La vanité d'histrion, si considérable, j'en conviens, et que la poétique réaliste ne manquerait pas de mettre en acte, n'est point oubliée et produit ce qu'elle doit produire. C'est en l'irritant que Narcisse, après avoir longtemps tâté son maître, qu'on me pardonne l'expression, emporte enfin les derniers scrupules de vertu que l'éloquence de Burrhus a su réveiller une dernière fois. César veut bien reprendre le joug de sa mère, veut bien se réconcilier à son rival, veut bien dominer son amour; toute sa passion le ressaisit et tous ses crimes sont résolus lorsqu'un vil affranchi lui fait entendre qu'on le trouve mauvais acteur. Seulement, au lieu de longues scènes où César serait ridicule, le poète se contente de quelques vers. Il faut que Néron épouvante; la dignité de l'art ne permet point qu'il amuse. Narcisse lui-même, qui le joue, ne lui parle que comme au maître du monde :

Néron, s'ils en sont crus, n'est point né pour l'empire; Pour toute ambition, pour vertu singulière,

Il excelle à conduire un char dans la carrière,

A disputer des prix indignes de ses mains,

A se donner lui-même en spectacle aux Romains,
A venir prodiguer sa voix sur un théâtre,

A réciter des chants qu'il veut qu'on idolatre,
Tandis que des soldats, de moments en moments,
Vont arracher pour lui des applaudissements.
Ah! ne voulez-vous pas les forcer à se taire!

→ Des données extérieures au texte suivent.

(** ** Debits among grants and refunds

    A debit holds the advisory lock of its account from its read to its commit;
    anything else may commit in between. *)

(** The types the callers of [applyCreditDebitUpToBalance] pass. *)
Definition DEBIT_TYPES : list string := ["model_usage_debit"; "sandbox.warm_cost"]%string.
Definition isDebitType (type : string) : bool := bool_decide (type ∈ DEBIT_TYPES).

Record Sys := { s_db : BillingDb; s_debits : gmap string (EntryInput * Z) }.
#[export] Instance etaSys : Settable Sys := fun s => Build_Sys (s_db s) (s_debits s).

Inductive sys_step (s : Sys) : Sys -> Prop :=
| step_begin input : s_debits s !! ei_accountId input = None -> isDebitType (ei_type input) = true -> 0 < ei_amountMicros input ->
    sys_step s (s <| s_debits ::= <[ei_accountId input := (input, debitAmount input (s_db s))]> |>)
| step_commit now account input debited : s_debits s !! account = Some (input, debited) ->
    sys_step s {| s_db := insertDebit now input debited (s_db s); s_debits := delete account (s_debits s) |}
| step_abort account : sys_step s (s <| s_debits ::= delete account |>)
| step_entry now input : isDebitType (ei_type input) = false -> sys_step s (s <| s_db := (applyCreditLedgerEntry now input (s_db s)).2 |>)
| step_elsewhere d' : ledger d' = ledger (s_db s) -> sys_step s (s <| s_db := d' |>).

Lemma debit_steps now input d : 0 < ei_amountMicros input ->
  (applyCreditDebitUpToBalance now input d).2 = insertDebit now input (debitAmount input d) d.
Proof. intros H. unfold applyCreditDebitUpToBalance. destruct (_ <=? 0) eqn:E; [lia|done]. Qed.

Definition isCredit (a : string) (r : LedgerRow) : bool := ofAccount a r && negb (isDebitType (e_type r)) && (0 <=? e_amountMicros r).
Definition isWithdrawal (a : string) (r : LedgerRow) : bool := ofAccount a r && negb (isDebitType (e_type r)) && negb (0 <=? e_amountMicros r).
Definition isDebit (a : string) (r : LedgerRow) : bool := ofAccount a r && isDebitType (e_type r).
Definition credited (a : string) (l : list LedgerRow) : Z := sum_where (isCredit a) e_amountMicros l.
Definition withdrawn (a : string) (l : list LedgerRow) : Z := sum_where (isWithdrawal a) (fun r => - e_amountMicros r) l.
Definition debited (a : string) (l : list LedgerRow) : Z := sum_where (isDebit a) (fun r => - e_amountMicros r) l.

Lemma balance_split a l : sum_where (ofAccount a) e_amountMicros l = credited a l - withdrawn a l - debited a l.
Proof.
  unfold credited, withdrawn, debited. induction l as [|r l IH]; [done|]. change (r :: l) with ([r] ++ l). rewrite !sum_where_app, !sum_where_one, IH.
  unfold isCredit, isWithdrawal, isDebit. destruct (ofAccount a r), (isDebitType (e_type r)), (0 <=? e_amountMicros r); cbn; lia.
Qed.

Lemma withdrawn_nonneg a l : 0 <= withdrawn a l.
Proof. apply sum_where_nonneg. unfold isWithdrawal. intros r _ H. breflect. lia. Qed.

Lemma insert_ledger row d : ledger (insertEntry row d) = ledger d \/ ledger (insertEntry row d) = ledger d ++ [row].
Proof. cbn. unfold insert_nothing. destruct (existsb _ _); auto. Qed.
(* ===== verification/Stripe.v ===== *)
(** * Stripe payments ([apps/api/src/routes/billing.ts])

    Checkouts, refunds and disputes reach the ledger through webhook events.
    Stripe delivers an event at least once and in no particular order, several
    deliveries may run at once and any may fail half way: a delivery is a program
    over the transactions of [Billing], and deliveries run in a pool. *)
From stdpp Require Import pretty.
From S2P Require Import Prelude Json Sql Activity Billing.
#[local] Open Scope Z_scope.
#[local] Open Scope opengeni_scope.

Module Stripe.
Import Billing Activity.

(** ** Stripe objects

    An expandable reference is the id it carries. *)

Abbreviation Metadata := (gmap string string).
Record CheckoutSession := {
  cs_id : string; cs_mode : string; cs_paymentStatus : string; cs_metadata : option Metadata; cs_customer : option string;
  cs_customerDetailsEmail : option string; cs_customerEmail : option string; cs_paymentIntent : option string
}.
Record PaymentIntent := { pi_metadata : option Metadata; pi_customer : option string }.
Record Refund := { rf_id : string; rf_status : option string; rf_amount : Z; rf_metadata : option Metadata; rf_paymentIntent : option string }.
Record Dispute := {
  dp_id : string; dp_status : string; dp_amount : Z; dp_metadata : option Metadata; dp_paymentIntent : option string; dp_charge : option string
}.
Record Customer := { cu_id : string; cu_deleted : bool; cu_email : option string; cu_metadata : option Metadata }.
Lemma createRigChange_keeps now accountId ws rigId base payload by_ d k d' : rig_ok d ->
  createRigChange now accountId ws rigId base payload by_ d = Ok (k, d') -> rig_ok d' /\ later d d'.
Proof.
  intros Hok H. unfold createRigChange in H. destruct (existsb _ _) eqn:Eg; [|done]. injection H as <- <-. set (row := Build_ChangeRow _ _ _ _ _ _ _ _ _ _ _ _).
  destruct Hok as [(I1 & I2 & I3) (F1 & F2 & F3) N V K H]. split; split; cbn [rigs versions changes fresh].
  - split_and!; [done|done|]. rewrite List.map_app. apply NoDup_app. split_and!; [done| |apply NoDup_singleton].
    intros x (k & -> & Hk)%list_elem_of_fmap Hx%list_elem_of_singleton. specialize (F3 k Hk). cbn in Hx. lia.
  - split_and!; [intros r Hr; specialize (F1 r Hr); lia|intros v Hv; specialize (F2 v Hv); lia|].
    intros k [Hk| ->%list_elem_of_singleton]%elem_of_app; [specialize (F3 k Hk)|cbn]; lia.
  - done.
  - done.
  - intros k [Hk| ->%list_elem_of_singleton]%elem_of_app; [by apply K|]. apply existsb_exists in Eg as (g & Hg & E). nreflect.
    exists g. split; [by apply list_elem_of_In|done].
  - done.
  - lia.
  - intros r Hr _. by exists r.
  - intros v Hv _. by exists v.
  - intros k [Hk| ->%list_elem_of_singleton]%elem_of_app Hl; [by exists k|cbn in Hl; lia].  - intros v Hv _ _. by exists v.
Qed.

Lemma updateRigChangeStatus_keeps now ws changeId status verification result d k d' : rig_ok d ->
  updateRigChangeStatus now ws changeId status verification result d = Ok (k, d') -> rig_ok d' /\ later d d'.
Proof.
  intros Hok H. unfold updateRigChangeStatus in H. destruct (changeRow ws changeId d) as [c|] eqn:Ec; [|done]. destruct (terminal _) eqn:Et; [done|].
  apply (setChange_keeps _ _ _ _ _ _ Hok) in H; [done|]. intros k' Hk' He. pose proof (changeRow_unique _ _ _ _ _ Hok Ec Hk' He) as ->.
  split; [done|]. intros Hm. by rewrite Hm in Et.
Qed.

Lemma beginRigChangeVerificationAttempt_keeps now ws changeId startedAt allow d k d' : rig_ok d ->
  beginRigChangeVerificationAttempt now ws changeId startedAt allow d = Ok (k, d') -> rig_ok d' /\ later d d'.
Proof.
  intros Hok H. unfold beginRigChangeVerificationAttempt in H. destruct (changeRow ws changeId d) as [c|] eqn:Ec; [|done].
  assert (Hset : forall v, k_status c <> merged -> setChange ws changeId (fun r => r <| k_status := verifying |> <| k_verification := Some v |> <| k_updatedAt := now |>) d = Ok (k, d') ->
    rig_ok d' /\ later d d').
  { intros v Hne Hs. apply (setChange_keeps _ _ _ _ _ _ Hok) in Hs; [done|]. intros k' Hk' He. by pose proof (changeRow_unique _ _ _ _ _ Hok Ec Hk' He) as ->. }
  destruct (k_status c) eqn:Es; try (eapply Hset; [|exact H]; congruence); [|done]. destruct allow; [|done]. injection H as _ <-. split; [done|reflexivity].
Qed.

(** A promotion mints a version of its input, on top of the active one the change
    was based on, and merges the change. *)
Lemma promotion_spec now ws rigId changeId input expected d v k d' : rig_ok d ->
  createRigVersionForChangePromotion now ws rigId changeId input expected d = Ok ((v, k), d') ->
  exists g c, rigRow ws rigId d = Some g /\ changeRow ws changeId d = Some c /\ k_rigId c = rigId /\ terminal (k_status c) = false /\
    k_baseVersionId c = Some expected /\ v_id <$> activeVersion ws rigId d = Some expected /\
    v = versionValues now (fresh d) (g_accountId g) ws rigId (nextVersion ws rigId d) input (ci_createdBy input) true /\
    k = c <| k_status := merged |> <| k_resultVersionId := Some (v_id v) |> <| k_updatedAt := now |> /\
    d' = touchRig now ws rigId ((minted ws rigId true v d) <| changes ::= update_where (changeIs ws changeId)
           (fun r => r <| k_status := merged |> <| k_resultVersionId := Some (v_id v) |> <| k_updatedAt := now |>) |>).
Proof.
  intros Hok H. unfold createRigVersionForChangePromotion in H. destruct (rigRow ws rigId d) as [g|] eqn:Eg; [|done].
  destruct (head (select_where _ (changes d))) as [c|] eqn:Ec; [|done]. destruct (terminal (k_status c)) eqn:Et; [done|].
  destruct (bool_decide (k_baseVersionId c = _)) eqn:Eb; [|done]. destruct (bool_decide (v_id <$> _ = _)) eqn:Ea; [|done]. cbn [negb] in H.
  destruct (setChange _ _ _ _) as [[k0 d0]|] eqn:Es; [|done]. injection H as <- <- <-. breflect.
  apply head_select in Ec as [Hc Hin]. unfold changeOf in Hc. nreflect.
  assert (Hrow : changeRow ws changeId d = Some c).
  { unfold changeRow. assert (Hci : changeIs ws changeId c = true) by (unfold changeIs; apply andb_true_iff; split; [by apply String.eqb_eq|by apply Nat.eqb_eq]).
    destruct (select_where (changeIs ws changeId) (changes d)) as [|c' t] eqn:Et'.
    - assert (Hx : c ∈ select_where (changeIs ws changeId) (changes d)) by by apply elem_of_select_where. rewrite Et' in Hx. by apply elem_of_nil in Hx.
    - cbn. f_equal. assert (Hc' : c' ∈ select_where (changeIs ws changeId) (changes d)) by (rewrite Et'; by left).
      apply elem_of_select_where in Hc' as [E' Hin']. unfold changeIs in E'. nreflect. by apply (select_unique k_id changeId (changes d)); [apply (ok_ids _ Hok)|..]. }
  exists g, c. split_and!; try done.
  - unfold setChange in Es. destruct (head _) as [k1|] eqn:Eh; [|done]. injection Es as <- _. unfold updated_rows in Eh.
    change (changes (minted ws rigId true _ d)) with (changes d) in Eh. change (List.filter (changeIs ws changeId) (changes d)) with (select_where (changeIs ws changeId) (changes d)) in Eh.
    unfold changeRow in Hrow. destruct (select_where _ _) as [|c' t]; [done|]. injection Hrow as ->. by injection Eh as <-.
  - unfold setChange in Es. destruct (head _) as [k1|] eqn:Eh; [|done]. by injection Es as _ <-.
Qed.

Lemma promotion_keeps now ws rigId changeId input expected d r d' : rig_ok d ->
  createRigVersionForChangePromotion now ws rigId changeId input expected d = Ok (r, d') -> rig_ok d' /\ later d d'.
Proof.
  intros Hok H. destruct r as [v k]. destruct (promotion_spec _ _ _ _ _ _ _ _ _ _ Hok H) as (g & c & Hg & Hc & _ & Ht & _ & _ & Hv & _ & ->).
  assert (Hkeep : rig_ok (minted ws rigId true v d) /\ later d (minted ws rigId true v d)) by (subst v; by apply (mint_keeps d ws rigId g)).
  destruct Hkeep as [H1 H2]. destruct (changes_keep (minted ws rigId true v d) (changeIs ws changeId)
    (fun r => r <| k_status := merged |> <| k_resultVersionId := Some (v_id v) |> <| k_updatedAt := now |>)) as [H3 H4]; [exact H1| |].
  { intros k' Hk' He. change (changes (minted ws rigId true v d)) with (changes d) in Hk'. pose proof (changeRow_unique _ _ _ _ _ Hok Hc Hk' He) as ->.
    split; [|intros Hm; by rewrite Hm in Ht]. reflexivity. }
  destruct (touch_keeps now ws rigId _ H3) as [H5 H6]. split; [exact H5|]. transitivity (minted ws rigId true v d); [done|]. etransitivity; [exact H4|exact H6].
Qed.

Lemma activateRigVersion_keeps now ws rigId versionId d v d' : rig_ok d -> activateRigVersion now ws rigId versionId d = Ok (v, d') -> rig_ok d' /\ later d d'.
Proof.
  intros Hok H. unfold activateRigVersion in H. destruct (rigRow ws rigId d) as [g|] eqn:Eg; [|done].
  destruct (head (select_where (versionIs ws rigId versionId) (versions d))) as [t|] eqn:Et; [|done].
  destruct (head (updated_rows _ _ _)) as [r|]; [|done]. injection H as _ <-. apply head_select in Et as [Hti Htin].
  set (set := fun v : VersionRow => v <| v_active := true |>). set (d1 := (deactivate ws rigId d) <| versions ::= update_where (versionIs ws rigId versionId) set |>).
  pose proof (rigRow_some _ _ _ _ Eg) as (Hgin & Hgid & Hgws).
  set (sel := fun v : VersionRow => if versionOf ws rigId v then v <| v_active := Nat.eqb (v_id v) versionId |> else v).
  assert (Ev : versions d1 = List.map sel (versions d)).
  { change (update_where (versionIs ws rigId versionId) set (versions (deactivate ws rigId d)) = List.map sel (versions d)). rewrite deactivate_map.
    unfold update_where. rewrite List.map_map. apply map_ext. intros v0. unfold sel, versionIs. destruct (versionOf ws rigId v0) eqn:E.
    - change (versionOf ws rigId (frozen v0)) with (versionOf ws rigId v0). rewrite E. change (v_id (frozen v0)) with (v_id v0). cbn [andb]. by destruct (Nat.eqb _ _).
    - by rewrite E. }
  assert (Hsel : forall v0, frozen (sel v0) = frozen v0) by (intros v0; unfold sel; by destruct (versionOf ws rigId v0)).
  assert (Hin : forall v', v' ∈ versions d1 -> exists v0, v0 ∈ versions d /\ frozen v0 = frozen v').
  { rewrite Ev. intros v' (v0 & -> & Hv0)%list_elem_of_fmap. exists v0. by rewrite Hsel. }
  assert (Hd1 : rig_ok d1 /\ later d d1).
  { destruct Hok as [(I1 & I2 & I3) (F1 & F2 & F3) N V K Hh]. assert (Hok : rig_ok d) by by split. split; split.
    - split_and!; [done| |done]. rewrite Ev, List.map_map, (map_ext _ v_id); [done|]. intros v0. exact (f_equal v_id (Hsel v0)).
    - split_and!; [done| |done]. intros v' Hv'. destruct (Hin v' Hv') as (v0 & Hv0 & E). rewrite <- (frozen_id _ _ E). by apply F2.
    - done.
    - intros v' Hv'. destruct (Hin v' Hv') as (v0 & Hv0 & E). destruct (V v0 Hv0) as (g0 & ? & ? & ?). exists g0.
      split_and!; [done|transitivity (v_rigId v0); [done|exact (f_equal v_rigId E)]|transitivity (v_workspaceId v0); [done|exact (f_equal v_workspaceId E)]].
    - done.
    - intros g0 Hg0. destruct (Hh g0 Hg0) as [Hn Ha]. assert (Eh : history (g_id g0) d1 = List.map sel (history (g_id g0) d)).
      { unfold history. rewrite Ev, select_map. f_equal. apply filter_ext. intros v0. f_equal. exact (f_equal v_rigId (Hsel v0)). }
      rewrite Eh. split; [apply numbered_map; [|done]; intros v0; exact (f_equal v_version (Hsel v0))|]. unfold oneActive in *.
      destruct (Nat.eqb_spec (g_id g0) rigId) as [E|E].
      + assert (Ht : t ∈ history (g_id g0) d).
        { apply elem_of_select_where. split; [|done]. unfold versionIs, versionOf in Hti. nreflect. apply Nat.eqb_eq. congruence. }
        change (length (select_where v_active (List.map sel (history (g_id g0) d))) = 1%nat). rewrite select_map, length_map.
        unfold select_where. rewrite (filter_ext_in _ (fun v0 => Nat.eqb (v_id v0) versionId)).
        * apply (select_key_one v_id versionId _ t); [by apply NoDup_map_filter|done|unfold versionIs in Hti; nreflect; by apply Nat.eqb_eq|intros v0 _ E0; by nreflect].
        * intros v0 Hv0%list_elem_of_In. apply elem_of_select_where in Hv0 as [Er Hv0]. unfold sel. rewrite (versionOf_in d ws rigId g) by done.
          rewrite <- E, Er. done.
      + rewrite (map_ext_in _ id), List.map_id; [done|]. intros v0 Hv0%list_elem_of_In. apply elem_of_select_where in Hv0 as [Er Hv0]. unfold sel.
        rewrite (versionOf_in d ws rigId g) by done. nreflect. rewrite Er. by apply Nat.eqb_neq in E as ->.
    - done.
    - intros r0 Hr0 _. by exists r0.
    - intros v' Hv' _. by apply Hin.
    - intros k Hk _. by exists k.
    - intros v0 Hv0 _ _. exists (sel v0). split; [|done]. rewrite Ev. by apply (list_elem_of_fmap_2 sel). }
  destruct Hd1 as [H1 H2]. destruct (touch_keeps now ws rigId d1 H1) as [H3 H4]. split; [exact H3|]. etransitivity; [exact H2|exact H4].
Qed.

Viens, Narcisse, alions voir ce que nous devons faire

Voilà Néron. Et c'est ainsi qu'il convient de montrer l'histrion dans l'empereur, et non pas en lui faisant chanter, d'une voix fausse, les sonnets de Trissotin, entouré de ses soldats qui forcent l'applaudissement des auditeurs tentés de siffler. Ce pittoresque, plus réel peut-être, plus matériellement historique, fausserait cependant le caractère dramatique de Néron, par la raison qu'un tigre n'est pas un chat, ni un ours, ni un singe. En même temps, il fausserait la loi poétique en introduisant le rire dans le poème tragique, d'où il est banni, comme, d'un autre côté, avec une majesté pareille, dédaignant l'épouvante grossière, la tragédie écarte la vue du sang. Telle est la loi générale de la tragédie, par où elle s'élève au sommet pur de l'art et de la beauté. Par la seule pompe du langage, par la seule peinture de la passion, par la seule grandeur de l'âme, elle veut produire une impression terrible, et laisse à un art inférieur les ressources qui peuvent émouvoir les sens.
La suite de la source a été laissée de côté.